Discriminating can also be a synonym for discerning. For example, a food critic can have a discriminating palate for wine. But in the context of society and biased attitudes, it describes how a person separates other groups of people based on their own prejudice.
Prejudice means “pre-judged.” A person who has prejudiced opinions relies on stereotypes. When meeting someone with a different background from themselves, they may believe they already know everything about that person. However, their prejudice alters their perception and prevents them from learning more.

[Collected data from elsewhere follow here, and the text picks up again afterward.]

(** The tail of a path left of trivial segments is plain. *)
Lemma stripped_plain (segs : list string) :
  Forall (fun x => no_slash x = true) segs ->
  match segs with [] => True | x :: _ => trivial_seg x = false end ->
  plain (join_slash (trim_trivial_end segs)) /\
  components (join_slash (trim_trivial_end segs)) = body segs.
Proof.
  intros Hn Hh. destruct segs as [|x l]; [done|].
  destruct (trim_trivial_end_cons x l Hh) as [l' Hl].
  apply trim_trivial_end_no_slash in Hn. rewrite Hl in Hn |- *.
  pose proof (join_plain x l' Hh Hn) as Hp. split.
  - unfold plain. rewrite Hp, split_join_slash by done. done.
  - unfold components. rewrite Hp. simpl. by rewrite <- (body_trim_trivial_end (x :: l)), Hl.
Qed.

Lemma path_head_cases (p : path) :
  (exists segs, path_head p = ([RootDir], segs) /\ is_absolute p = true) \/
  (exists segs, path_head p = ([CurDir], segs) /\ is_absolute p = false) \/
  (plain p /\ is_absolute p = false).
Proof.
  unfold plain, path_head. destruct (split_slash p) as [|s l] eqn:E; [by destruct (split_slash_ne p)|].
  destruct (is_absolute p); [eauto|]. case_bool_decide; eauto 10.
Qed.

Lemma path_head_no_slash (p : path) : Forall (fun x => no_slash x = true) (path_head p).2.
Proof.
  pose proof (split_slash_no_slash p) as Hn. unfold path_head.
  destruct (split_slash p) as [|s l]; [done|].
  apply Forall_cons in Hn as [Hs Hl]. repeat case_match; simpl; auto.
Qed.
(* ===== verification/FsLogic.v ===== *)
(** * Reasoning about programs that can fail anywhere

    [triple P m Q D]: from a file system satisfying [P], under any faults and any
    random numbers, [m] either returns [a] with [Q a] of the file system, or dies
    with [D] of it. *)

From stdpp Require Import gmap.
From S2P Require Import Prelude Errors Paths Fs.

Definition triple {A : Type} (P : fs -> Prop) (m : io A) (Q : A -> fs -> Prop) (D : fs -> Prop) : Prop :=
  forall w, P (w_fs w) ->
    match m w with
    | (Ret a, w') => Q a (w_fs w')
    | (Dead, w') => D (w_fs w')
    end.

Section Rules.
Context {A B : Type}.
Implicit Types (P D : fs -> Prop).

Lemma triple_conseq P P' (m : io A) (Q Q' : A -> fs -> Prop) D D' :
  triple P' m Q' D' -> (forall f, P f -> P' f) -> (forall a f, Q' a f -> Q a f) ->
  (forall f, D' f -> D f) -> triple P m Q D.
Proof.
  intros Ht HP HQ HD w Hw. specialize (Ht w (HP _ Hw)). destruct (m w) as [[a|] w']; auto.
Qed.

Lemma triple_ret P (a : A) (Q : A -> fs -> Prop) D :
  (forall f, P f -> Q a f) -> triple P (mret a) Q D.
Proof. intros HP w Hw. simpl. auto. Qed.

Lemma triple_bind P (m : io A) (k : A -> io B) (R : A -> fs -> Prop) (Q : B -> fs -> Prop) D :
  triple P m R D -> (forall a, triple (R a) (k a) Q D) -> triple P (m ≫= k) Q D.
Proof.
  intros Hm Hk w Hw. specialize (Hm w Hw). unfold mbind, io_bind.
  destruct (m w) as [[a|] w']; [|done]. by apply Hk.
Qed.

(** The facts a state keeps at all times can be carried along. *)
Lemma triple_pre P (m : io A) (Q : A -> fs -> Prop) D : (forall f, P f -> triple (fun g => g = f) m Q D) -> triple P m Q D.
Proof. intros Ht w Hw. by apply (Ht _ Hw). Qed.

Lemma triple_pure (X : Prop) P (m : io A) (Q : A -> fs -> Prop) D :
  (forall f, P f -> X) -> (X -> triple P m Q D) -> triple P m Q D.
Proof. intros Hx Ht w Hw. apply (Ht (Hx _ Hw) w Hw). Qed.

End Rules.

Lemma triple_syscall {A : Type} (P : fs -> Prop) (op : fs -> result io_error A * fs) (partial : nat -> fs -> fs)
    (Q : result io_error A -> fs -> Prop) (D : fs -> Prop) :
  (forall f, P f -> Q (op f).1 (op f).2) ->
  (forall f n text, P f -> Q (Err (mkIoError KOther text)) (partial n f)) ->
  (forall f n, P f -> D (partial n f)) ->
  triple P (syscall op partial) Q D.
Proof.
  intros Hop Hf Hd w Hw. unfold syscall. specialize (Hop _ Hw).
  destruct (w_faults w) as [|[|n t|n] fl]; simpl.
  - by destruct (op (w_fs w)).
  - by destruct (op (w_fs w)).
  - by apply Hf.
  - by apply Hd.
Qed.

Lemma triple_random (P : fs -> Prop) (Q : Z -> fs -> Prop) (D : fs -> Prop) : (forall n f, P f -> Q n f) -> triple P random_u64 Q D.
Proof. intros HQ w Hw. unfold random_u64. destruct (w_rand w); simpl; by apply HQ. Qed.

Lemma triple_map_err {A : Type} (P D : fs -> Prop) (h : io_error -> io Error) (m : io (result io_error A))
    (R : result io_error A -> fs -> Prop) (Q : Res A -> fs -> Prop) :
  triple P m R D -> (forall a f, R (Ok a) f -> Q (Ok a) f) ->
  (forall e, triple (R (Err e)) (h e) (fun e f => Q (Err e) f) D) ->
  triple P (io_map_err h m) Q D.
Proof.
  intros Hm HO HE. unfold io_map_err. eapply triple_bind; [exact Hm|]. intros [a|e].
  - apply triple_ret, HO.
  - eapply triple_bind; [apply HE|]. intros e'. by apply triple_ret.
Qed.


(** Two file systems that differ at most on the keys of [K]. *)
Definition only_on (K : key -> Prop) (f g : fs) : Prop := forall k, ~ K k -> g !! k = f !! k.

Section OnlyOn.
Context (K : key -> Prop).

#[export] Instance only_on_preorder : PreOrder (only_on K).
Proof. split; [done|]. intros a b c Hab Hbc k Hk. by rewrite Hbc, Hab. Qed.

Lemma only_on_insert (f : fs) (k : key) (n : node) : K k -> only_on K f (<[k := n]> f).
Proof. intros Hk k' Hk'. apply lookup_insert_ne. congruence. Qed.

Lemma only_on_delete (f : fs) (k : key) : K k -> only_on K f (delete k f).
Proof. intros Hk k' Hk'. apply lookup_delete_ne. congruence. Qed.

Lemma only_on_append (p : path) (bytes : list byte) (f : fs) : K (components p) -> only_on K f (append_bytes p bytes f).
Proof. intros Hk. unfold append_bytes. repeat case_match; [by apply only_on_insert|done..]. Qed.

End OnlyOn.

Lemma only_on_weaken (K K' : key -> Prop) (f g : fs) :
  (forall k, K k -> K' k) -> only_on K f g -> only_on K' f g.
Proof. intros HK Hfg k Hk. apply Hfg. auto. Qed.

(** ** Single operations *)

Section Ops.
Implicit Types (D : fs -> Prop).

(** A call that only looks. *)
Lemma triple_exists (P : fs -> Prop) (p : path) (Q : bool -> fs -> Prop) D :
  (forall f, P f -> Q true f \/ f !! components p = None) -> (forall f, P f -> Q false f) -> (forall f, P f -> D f) ->
  triple P (path_exists p) Q D.
Proof.
  intros HT HF HD. unfold path_exists.
  apply triple_bind with (R := fun r f => Q (match r with Ok b => b | Err _ => false end) f).
  - apply triple_syscall; [|naive_solver..]. intros f Hf. simpl. case_bool_decide as Hs; [|auto].
    destruct (HT f Hf) as [|Hn]; [done|]. rewrite Hn in Hs. by destruct Hs.
  - intros r. by apply triple_ret.
Qed.

Lemma make_dirs_spec (ks : list key) (f : fs) (k : key) :
  make_dirs ks f !! k = match f !! k with None => if bool_decide (k ∈ ks) then Some Dir else None | s => s end.
Proof.
  unfold make_dirs. revert f. induction ks as [|x ks IH]; intros f; cbn [foldl].
  { rewrite bool_decide_eq_false_2 by set_solver. by destruct (f !! k). }
  rewrite IH. destruct (f !! x) as [n|] eqn:Ex.
  - destruct (f !! k) eqn:Ek; [done|]. destruct (decide (k = x)) as [->|]; [congruence|].
    case_bool_decide as H1; case_bool_decide as H2; set_solver.
  - destruct (decide (k = x)) as [->|Hne].
    + rewrite lookup_insert_eq, Ex. rewrite bool_decide_eq_true_2 by set_solver. done.
    + rewrite lookup_insert_ne by done. destruct (f !! k); [done|].
      case_bool_decide as H1; case_bool_decide as H2; set_solver.
Qed.

(** Directories that exist already are left alone. *)
Lemma make_dirs_noop (ks : list key) (f : fs) : Forall (fun k => is_Some (f !! k)) ks -> make_dirs ks f = f.
Proof.
  intros Hall. apply map_eq. intros k. rewrite make_dirs_spec. destruct (f !! k) eqn:E; [done|].
  case_bool_decide as Hk; [|done]. rewrite Forall_forall in Hall. destruct (Hall k Hk). congruence.
Qed.

Lemma make_dirs_only (K : key -> Prop) (ks : list key) (f : fs) :
  (forall k, k ∈ ks -> K k) -> only_on K f (make_dirs ks f).
Proof.
  intros HK k Hk. rewrite make_dirs_spec. destruct (f !! k); [done|].
  rewrite bool_decide_eq_false_2; [done|]. auto.
Qed.

Lemma triple_dirs_exist (P : fs -> Prop) (k : key) (Q : result io_error unit -> fs -> Prop) D :
  (forall f, P f -> Forall (fun k => is_Some (f !! k)) (prefixes_of k)) ->
  (forall r f, P f -> Q r f) -> (forall f, P f -> D f) -> triple P (create_dir_all k) Q D.
Proof.
  intros Hall HQ HD. apply triple_syscall.
  - intros f Hf. case_match; simpl; [by apply HQ|]. rewrite make_dirs_noop by auto. by apply HQ.
  - intros f n t Hf. rewrite make_dirs_noop by (apply Forall_take; auto). by apply HQ.
  - intros f n Hf. rewrite make_dirs_noop by (apply Forall_take; auto). by apply HD.
Qed.

End Ops.

(** ** The results an action can end with, whatever the disk does *)

Definition yields {A} (m : io A) (Q : A -> Prop) : Prop := forall w a w', m w = (Ret a, w') -> Q a.

Lemma yields_any {A} (m : io A) (Q : A -> Prop) : (forall a, Q a) -> yields m Q.
Proof. by intros HQ w a w' _. Qed.

Lemma yields_ret {A} (a : A) (Q : A -> Prop) : Q a -> yields (mret a) Q.
Proof. by intros HQ w b w' [= <- _]. Qed.

Lemma yields_bind {A B} (m : io A) (k : A -> io B) (R : A -> Prop) (Q : B -> Prop) :
  yields m R -> (forall a, R a -> yields (k a) Q) -> yields (mbind k m) Q.
Proof.
  intros Hm Hk w b w'. unfold mbind, io_bind. destruct (m w) as [[a|] w1] eqn:E; [|done].
  apply Hk. by eapply Hm.
Qed.

Lemma yields_then {A B} (m : io A) (k : A -> io B) (Q : B -> Prop) :
  (forall a, yields (k a) Q) -> yields (mbind k m) Q.
Proof. intros Hk. eapply (yields_bind _ _ (fun _ => True)); [by apply yields_any|auto]. Qed.

Lemma yields_conseq {A} (m : io A) (Q R : A -> Prop) : yields m Q -> (forall a, Q a -> R a) -> yields m R.
Proof. intros Hm HQ w a w' E. apply HQ. by eapply Hm. Qed.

Some examples of prejudice include:
- Not believing a customer can afford an expensive item because they are a different race
- Assuming that a woman can’t handle the pressure of a high-stress job as well as a man
- Believing that an older person doesn’t understand technology
- Seeing a person of color and assuming that they have committed a crime
- Believing unfavorable stereotypes about someone who practices a different religion
- Not wanting to hire someone with a disability because you think they can’t do the job
- Being uncomfortable around a gay person because of your own beliefs
Notice that none of these situations are based on evidence. Our prior experiences, societal expectations, and life situations work to form prejudices that we may not even know about. That’s why it’s important to recognize our own prejudices in any given situation. Exercising prejudice can lead to discrimination, which can limit opportunities and denies people their civil rights.

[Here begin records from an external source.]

(* ===== verification/SyncCrash.v ===== *)
(** * Crash safety of the sync engine

    What the ledger store and the journal guarantee under every fault, and that a
    download or delete interrupted anywhere is brought back to a consistent state
    by the recovery of the next run. *)

From Stdlib Require Import Strings.String.
From stdpp Require Import gmap.
From S2P Require Import Prelude Errors Domain Handshake Text Paths Fs FsLogic SyncStore SyncJournal Sync SyncRun.

(** ** Rules for the error-mapping combinators *)

Section Steps.
Context {A B : Type}.

Lemma triple_fails_with (P D : fs -> Prop) (s : string) (p : path) (m : io (result io_error A))
    (k : A -> io (Res B)) (R : result io_error A -> fs -> Prop) (Q : Res B -> fs -> Prop) :
  triple P m R D -> (forall a, triple (R (Ok a)) (k a) Q D) ->
  (forall e err f, R (Err e) f -> Q (Err err) f) ->
  triple P (let*? x := fails_with s p m in k x) Q D.
Proof.
  intros Hm Hk He. unfold fails_with.
  apply triple_bind with (R := fun r f => match r with Ok a => R (Ok a) f | Err err => Q (Err err) f end).
  - apply triple_map_err with (R := R); [done|done|]. intros e. apply triple_ret. eauto.
  - intros [a|e]; [apply Hk|]. by apply triple_ret.
Qed.

Lemma triple_fails_local (P D : fs -> Prop) (s : string) (p : path) (m : io (result io_error A))
    (k : A -> io (Res B)) (R : result io_error A -> fs -> Prop) (Q : Res B -> fs -> Prop) :
  triple P m R D -> (forall a, triple (R (Ok a)) (k a) Q D) ->
  (forall e err f, R (Err e) f -> Q (Err err) f) ->
  triple P (let*? x := fails_local s p m in k x) Q D.
Proof.
  intros Hm Hk He. unfold fails_local.
  apply triple_bind with (R := fun r f => match r with Ok a => R (Ok a) f | Err err => Q (Err err) f end).
  - apply triple_map_err with (R := R); [done|done|]. intros e. apply triple_ret. eauto.
  - intros [a|e]; [apply Hk|]. by apply triple_ret.
Qed.

(** A step whose failure is followed by the removal of a temporary file. *)
Lemma triple_removing (P D : fs -> Prop) (tmp : path) (g : io_error -> Error) (m : io (result io_error A))
    (k : A -> io (Res B)) (R : result io_error A -> fs -> Prop) (Q : Res B -> fs -> Prop) :
  triple P m R D -> (forall a, triple (R (Ok a)) (k a) Q D) ->
  (forall e err f, R (Err e) f -> Q (Err err) f /\ Q (Err err) (delete (components tmp) f)) ->
  (forall e f, R (Err e) f -> D f) ->
  triple P (let*? x := io_map_err (fun e => let* _ := remove_quietly tmp in mret (g e)) m in k x) Q D.
Proof.
  intros Hm Hk He Hd.
  apply triple_bind with (R := fun r f => match r with Ok a => R (Ok a) f | Err err => Q (Err err) f end).
  - apply triple_map_err with (R := R); [done|done|]. intros e.
    apply triple_bind with (R := fun _ f => Q (Err (g e)) f); [|intros []; by apply triple_ret].
    unfold remove_quietly. apply triple_bind with (R := fun _ f => Q (Err (g e)) f); [|intros r; by apply triple_ret].
    apply triple_syscall; [|naive_solver..].
    intros f Hf. repeat case_match; simpl; naive_solver.
  - intros [a|e]; [apply Hk|]. by apply triple_ret.
Qed.

End Steps.

(** ** Where the store and the journal keep their files *)

Definition lkey (store : SyncStore) : key := components (st_path store).
Definition jkey (j : SyncJournal) : key := components (jr_path j).

(** The temporary files of the store and the journal. *)
Definition sync_tmp (store : SyncStore) (j : SyncJournal) (k : key) : Prop :=
  exists n, k = components (ledger_tmp (st_path store) n) \/ k = components (journal_tmp j n).

Record sync_layout (store : SyncStore) (j : SyncJournal) (dir : path) : Prop := {
  sl_store_parent : path_parent (st_path store) = Some dir;
  sl_journal_parent : path_parent (jr_path j) = Some dir;
  sl_distinct : lkey store <> jkey j;
  sl_ledger : ~ sync_tmp store j (lkey store);
  sl_journal : ~ sync_tmp store j (jkey j);
  sl_dirs : forall k, sync_tmp store j k \/ k = lkey store \/ k = jkey j ->
            k ∉ components dir :: prefixes_of (components dir)
}.

(** The directory of the ledger exists. *)
Definition dir_ready (dir : path) (f : fs) : Prop :=
  Forall (fun k => f !! k = Some Dir) (components dir :: prefixes_of (components dir)).

Lemma dir_ready_prefixes (dir : path) (f : fs) :
  dir_ready dir f -> Forall (fun k => is_Some (f !! k)) (prefixes_of (components dir)).
Proof. intros [_ Hf]%Forall_cons. eapply Forall_impl; [exact Hf|]. intros k ->. eauto. Qed.

Lemma dir_ready_only (dir : path) (K : key -> Prop) (f g : fs) :
  (forall k, K k -> k ∉ components dir :: prefixes_of (components dir)) -> only_on K f g ->
  dir_ready dir f -> dir_ready dir g.
Proof.
  intros HK Hfg Hf. unfold dir_ready in *. rewrite Forall_forall in *. intros k Hk.
  rewrite Hfg; [by apply Hf|]. intros HKk. by apply (HK k).
Qed.

Section Slots.
Context `{Crypto} `{Json PendingSyncAction} `{Json SyncLedgerFileV3}.
Context (store : SyncStore) (j : SyncJournal) (dir : path) (HL : sync_layout store j dir).

Definition ledger_file (s : SyncSnapshot) : SyncLedgerFileV3 := mkLedgerFile 3 (st_identity store) s.

(** The ledger on disk is [s]. *)
Definition ledger_is (s : SyncSnapshot) (f : fs) : Prop :=
  exists bs, to_json (ledger_file s) = Ok bs /\ f !! lkey store = Some (File bs).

Discrimination occurs when a person allows their prejudice to influence their behavior. Discrimination against protected classes is illegal in most cases, as it can violate a person’s civil rights. Here are some examples of discrimination from the prejudice scenarios above:
- Asking a customer to leave the store because you believe they can’t afford to shop there due to their race
- Promoting a man instead of a woman because you believe a man can handle a high-stress position better
- Not including an older employee on an email chain because you assume they can’t handle technology
- Calling the police because you assume a person of color in your neighborhood has committed a crime
- Preventing a person who practices a different religion from entering your place of business based on stereotypes that you believe about them
- Passing over a qualified person who has a disability in a job search and choosing a less qualified person instead
- Not inviting a gay classmate to a party because you believe stereotypes about homosexuality
These types of discrimination all include actions, such as asking someone to leave or calling the police based on your suspicion about their race. These actions directly result in lost opportunities and are based on prejudicial thoughts. Most of all, they unfairly exclude people from society based on incorrect stereotypes.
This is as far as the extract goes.